Breakthrough offers hope for heart failure

Breakthrough offers hope for heart failure

[youtube]http://www.youtube.com/watch?v=5LiZOdBq0rk&feature=player_embedded[/youtube]

Today, thanks to medical advances, lots of people survive a heart attack. But this means that many people are living with a damaged heart. This can lead to heart failure, which affects more than 750,000 people in the UK.

Right now there’s no way to restore the damage to heart muscle caused by a heart attack so we can’t prevent heart failure, but there is hope.

Our researchers have re-awakened a dormant built-in repair mechanism in the heart.

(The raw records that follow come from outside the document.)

(* ===== verification/FramedStream.v ===== *)
(** * A framed read returns the frames of a piece of the stream

    What a read with framing and without a matcher returns, and what a peer that
    sends frames gets across: [read_from_private_cursor] of
    [src/tools/read_loop.rs] with the decoder of [src/framing/decoder.rs]. *)

From S2P Require Import Prelude Util RustStr Extern ExternModel Codec FramingConfig TxCodecs Parsers Decoder DecoderTotal DecoderChunks DecoderRoundtrip MatchConfig StopController RxRing RxConsume ReadLoop ReadLoopProofs ReadStream.

Section Decoded.
Context `{HexCrate, Base64Crate, JsonCrate, RegexCrate, GlobCrate}.

Lemma push_all_snoc chunks c : forall d d1 o1 d2 o2,
  push_all d chunks = Some (d1, o1) -> o_error o1 = None -> push d1 c = Some (d2, o2) ->
  push_all d (chunks ++ [c]) = Some (d2, merge_outcomes o1 o2).
Proof.
  induction chunks as [|c0 chunks IH]; intros d d1 o1 d2 o2 Hall He Hp; cbn [push_all app] in *.
  - injection Hall as <- <-. rewrite Hp. cbn [mbind option_bind]. unfold merge_outcomes.
    destruct o2 as [fs n [e|] ]; cbn; [done|]. by rewrite app_nil_r, Nat.add_0_r.
  - destruct (push d c0) as [ [d' o']|]; cbn [mbind option_bind] in *; [|done].
    destruct (o_error o') as [e|] eqn:He'; [injection Hall as <- <-; congruence|].
    destruct (push_all d' chunks) as [ [d'' o'']|] eqn:Hrest; cbn [mbind option_bind] in *; [|done].
    injection Hall as <- <-. cbn [o_error] in He. rewrite (IH _ _ _ _ _ Hrest He Hp). cbn [mbind option_bind].
    unfold merge_outcomes. cbn. by rewrite app_assoc, Nat.add_assoc.
Qed.

(** [o] is what a decoder that starts as [d0] reports for [bytes], cut somehow. *)
Definition decoded (d0 : FrameDecoder) (bytes : list byte) (dec : FrameDecoder) (o : PushOutcome) : Prop :=
  exists chunks, concat chunks = bytes /\ push_all d0 chunks = Some (dec, o).

Lemma decoded_start d0 : decoded d0 [] d0 (mkOutcome [] 0 None).
Proof. by exists []. Qed.

Lemma decoded_push d0 bytes dec o chunk dec' o' :
  decoded d0 bytes dec o -> o_error o = None -> push dec chunk = Some (dec', o') ->
  decoded d0 (bytes ++ chunk) dec' (merge_outcomes o o').
Proof.
  intros (chunks & <- & Hall) He Hp. exists (chunks ++ [chunk]).
  split; [by rewrite concat_app; cbn [concat]; rewrite app_nil_r|by eapply push_all_snoc].
Qed.

(** Where boundaries are local, the cuts do not matter. *)
Lemma decoded_local d0 bytes dec o :
  local_mode (d_mode d0) -> decoded d0 bytes dec o ->
  (bytes = [] /\ o = mkOutcome [] 0 None) \/ exists dec', push d0 bytes = Some (dec', o).
Proof.
  intros Hl (chunks & <- & Hall). destruct chunks as [|c chunks].
  - left. cbn in Hall. by injection Hall as <- <-.
  - right. destruct (push_all_concat d0 c chunks Hl) as (d1 & d2 & o' & Ha & Hb & _).
    rewrite Ha in Hall. injection Hall as -> ->. by exists d2.
Qed.

(** What has been decoded so far is the beginning of what will be. *)
Lemma decoded_prefix d0 bytes more dec o dec' o' :
  local_mode (d_mode d0) -> decoded d0 bytes dec o ->
  push d0 (bytes ++ more) = Some (dec', o') -> o_error o' = None ->
  o_error o = None /\ (exists later, o_frames o' = o_frames o ++ later /\ (more = [] -> bytes <> [] -> later = [])) /\
  (o_frames_dropped o <= o_frames_dropped o')%nat.
Proof.
  intros Hl Hd Hp He. destruct (decoded_local _ _ _ _ Hl Hd) as [ [-> ->]|(dec1 & Hp1)].
  { cbn. split; [done|]. split; [by exists (o_frames o')|lia]. }
  destruct (push_app d0 bytes more Hl) as (d1 & o1 & Hp1' & _ & Happ). rewrite Hp1 in Hp1'.
  injection Hp1' as <- <-. destruct (o_error o) as [e|] eqn:Heo.
  { destruct Happ as [d2 Hd2]. rewrite Hp in Hd2. injection Hd2 as -> ->. congruence. }
  split; [done|]. destruct (push dec1 more) as [ [d2 o2]|] eqn:Hp2; cbn [mbind option_bind] in Happ;
    rewrite Hp in Happ; [|done]. injection Happ as -> ->. cbn [merge_outcomes o_frames o_frames_dropped].
  split; [|lia]. exists (o_frames o2). split; [done|]. intros -> Hne. rewrite app_nil_r, Hp1 in Hp.
  injection Hp as _ Ho. apply (f_equal (length ∘ o_frames)) in Ho. cbn in Ho. rewrite length_app in Ho.
  apply nil_length_inv. lia.
Qed.

(** Without a matcher every frame is collected and nothing matches. *)
Lemma dispatch_unmatched frames : forall seen s,
  dispatch_frames frames None seen s
  = (None, None, (seen + length frames)%nat,
     mkSink (collected s ++ frames) (match_data s) (sink_match_index s) (match_frame_index s)).
Proof.
  induction frames as [|f frames IH]; intros seen s; cbn [dispatch_frames length].
  - rewrite Nat.add_0_r, app_nil_r. by destruct s.
  - unfold match_one_frame. cbn [on_frame read_frame_sink]. rewrite bool_decide_eq_false_2 by naive_solver.
    cbn [andb]. rewrite IH. cbn [collected match_data sink_match_index match_frame_index].
    rewrite <- (assoc_L (++)). by replace (seen + 1 + length frames)%nat with (seen + S (length frames))%nat by lia.
Qed.

(** The accumulator has what the decoder reported. *)
Definition acc_holds (a : ReadAccumulator) (o : PushOutcome) : Prop :=
  frames a = o_frames o /\ frames_seen a = length (o_frames o) /\
  frames_dropped a = o_frames_dropped o /\ frame_error a = o_error o.

Lemma process_framed_decodes d0 chunk max_frames bytes dec o d :
  decoded d0 bytes dec o -> o_error o = None -> wf_mode (d_mode dec) -> matcher d = None ->
  acc_holds (acc d) o ->
  exists decision d' dec' o', process_framed_chunk chunk max_frames dec d = Done (decision, d') /\
    decoder d' = Some dec' /\ matcher d' = None /\ wf_mode (d_mode dec') /\
    decoded d0 (bytes ++ chunk) dec' o' /\ acc_holds (acc d') o' /\
    returned_bytes (acc d') = returned_bytes (acc d) /\ consumed_offset (acc d') = consumed_offset (acc d) /\
    match decision with FcContinue => o_error o' = None | FcMatch _ _ _ => False | FcStop _ _ => True end.
Proof.
  intros Hdec He Hw Hm (Hf & Hs & Hn & Herr). unfold process_framed_chunk, consume_frames.
  cbn [cs_decoder cs_matcher cs_frames_seen cs_sink cs_frames_dropped].
  destruct (push_some dec chunk Hw) as (dec' & o' & Hp & Hw' & _). rewrite Hp. cbn [mbind option_bind].
  rewrite Hm, dispatch_unmatched. cbn [cs_sink match_data sink_new cs_decoder cs_matcher cs_frames_seen
    cs_frames_dropped collected sink_match_index match_frame_index].
  pose proof (decoded_push _ _ _ _ _ _ _ Hdec He Hp) as Hdec'.
  assert (Hmerged : frames (acc d) ++ o_frames o' = o_frames (merge_outcomes o o') /\
    (frames_seen (acc d) + length (o_frames o'))%nat = length (o_frames (merge_outcomes o o')) /\
    (frames_dropped (acc d) + o_frames_dropped o')%nat = o_frames_dropped (merge_outcomes o o')).
  { cbn. by rewrite Hf, Hs, Hn, length_app. }
  destruct Hmerged as (Hf' & Hs' & Hn'). rewrite He in Herr. unfold frame_outcome_to_stop, acc_holds.
  destruct (o_error o') as [e|] eqn:He'; [|destruct max_frames as [limit|]; [destruct (limit <=? _)|] ];
    eexists _, _, dec', (merge_outcomes o o'); (split; [done|]); split_and!; try done; cbn; congruence.
Qed.
End Decoded.

Section FramedRead.
Context `{HexCrate, Base64Crate, JsonCrate, RegexCrate, GlobCrate}.
Context (cursor max : Z) (full : list byte).
Hypothesis Hcursor : 0 <= cursor.
Hypothesis Hmax : 0 <= max.
Hypothesis Hfull : zlen full < 2 ^ 64.
Context (config : RxFramingConfig) (pc : option ParserConfig) (d0 : FrameDecoder).
Hypothesis Hnew : new config pc = Ok d0.

Definition framed_config : ReadConfig := mkReadConfig cursor max (Some config) pc.

(** The accumulator after some bytes of the stream: the decoder has had them all. *)
Definition framed_acc (d : ReadDriver) (o : PushOutcome) : Prop :=
  let returned := returned_bytes (acc d) in
  matcher d = None /\ acc_holds (acc d) o /\ consumed_offset (acc d) = zlen returned /\
  returned = take (length returned) (drop (Z.to_nat cursor) full) /\ zlen returned <= max /\
  exists dec, decoder d = Some dec /\ wf_mode (d_mode dec) /\ decoded d0 returned dec o.

Definition framed_inv (s : Spec) (clocked : Z) (d : ReadDriver) : Prop :=
  exists o, framed_acc d o /\ o_error o = None /\
    clocked = cursor + zlen (returned_bytes (acc d)) /\ clocked <= zlen (stream s).

Definition framed_res (d : ReadDriver) (c : ReadCompletion) : Prop :=
  c_payload_override c = None /\ c_final_cursor c = cursor + zlen (returned_bytes (acc d)) /\
  exists o, framed_acc d o.

(** One more chunk: the bytes are appended, the decoder gets them. *)
Lemma framed_chunk d o chunk dec max_frames :
  framed_acc d o -> o_error o = None -> decoder d = Some dec ->
  let returned := returned_bytes (acc d) ++ chunk in
  returned = take (length returned) (drop (Z.to_nat cursor) full) -> zlen returned <= max ->
  exists decision d' o',
    process_framed_chunk chunk max_frames dec
      (set_acc d (mkAcc (zlen returned) returned (frames (acc d)) (frames_seen (acc d))
                    (frames_dropped (acc d)) (frame_error (acc d)))) = Done (decision, d') /\
    returned_bytes (acc d') = returned /\ framed_acc d' o' /\
    match decision with FcContinue => o_error o' = None | FcMatch _ _ _ => False | FcStop _ _ => True end.
Proof.
  intros (Hm & Hacc & _ & _ & _ & dec' & Hdec & Hw & Hd) He Hdec' returned Hpre Hlim.
  rewrite Hdec in Hdec'. injection Hdec' as ->.
  destruct (process_framed_decodes d0 chunk max_frames (returned_bytes (acc d)) dec o
    (set_acc d (mkAcc (zlen returned) returned (frames (acc d)) (frames_seen (acc d))
                  (frames_dropped (acc d)) (frame_error (acc d)))) Hd He Hw Hm Hacc)
    as (decision & d' & dec' & o' & -> & Hdec' & Hm' & Hw' & Hd' & Hacc' & Hr & Hc & Hdecision).
  cbn [set_acc acc returned_bytes consumed_offset] in Hr, Hc. exists decision, d', o'. split; [done|]. split; [done|].
  split; [|done]. unfold framed_acc. rewrite Hr, Hc. split_and!; try done. by exists dec'.
Qed.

Whilst treatments based on this discovery are still some years away, it takes us a step closer to being able to repair the damage to heart muscle caused by a heart attack

About the research

Making new heart muscle

Our scientists have created new heart muscle cells (red) that can join up with existing heart muscle (green).

Scientists at University College London have managed to transform special cells from the outer layer of the heart – called the epicardium – into heart muscle cells, in mice. These cells moved into the heart and integrated with existing healthy muscle.

We’ve known for a while that these special epicardial cells can transform into heart muscle while the heart develops in the embryo, however this ability is normally dormant in the adult heart. Our scientists have found this ability could be reactivated in mice using a chemical called tβ4 (thymosin β4).

They discovered that a course of tβ4 seemed to prepare the heart muscle to repair itself. Then when injury to the heart occurred, the epicardium could launch into action and carry out the repair – this significantly restored the heart’s ability to pump blood.

Applying the science

The damage could be repaired

So, how might this translate into treatments for people with heart disease? Well, it still needs more research but lead scientist Professor Paul Riley speculated how their findings might make it into the clinic:

“I could envisage a patient known to be at risk of a heart attack – either because of family history or warning signs spotted by their GP – taking an oral tablet, which would prime their heart so that if they had a heart attack, the damage could be repaired,” Professor Riley said.

Our Associate Medical Director, Professor Jeremy Pearson, said:

“To repair a damaged heart is one of the holy grails of heart research. This groundbreaking study shows that adult hearts contain cells that, given the right stimulus, can mobilise and turn into new heart cells that might repair a damaged heart. The team have identified the crucial signals needed to make this happen.”

“These results strengthen the evidence that in the future there may be a drug, or cocktail of drugs, that could be given to people whose hearts have been damaged by a heart attack, to prevent the onset of heart failure. This is why we have launched our Mending Broken Hearts appeal to raise money for research to turn this vision into reality for heart patients as quickly as possible.”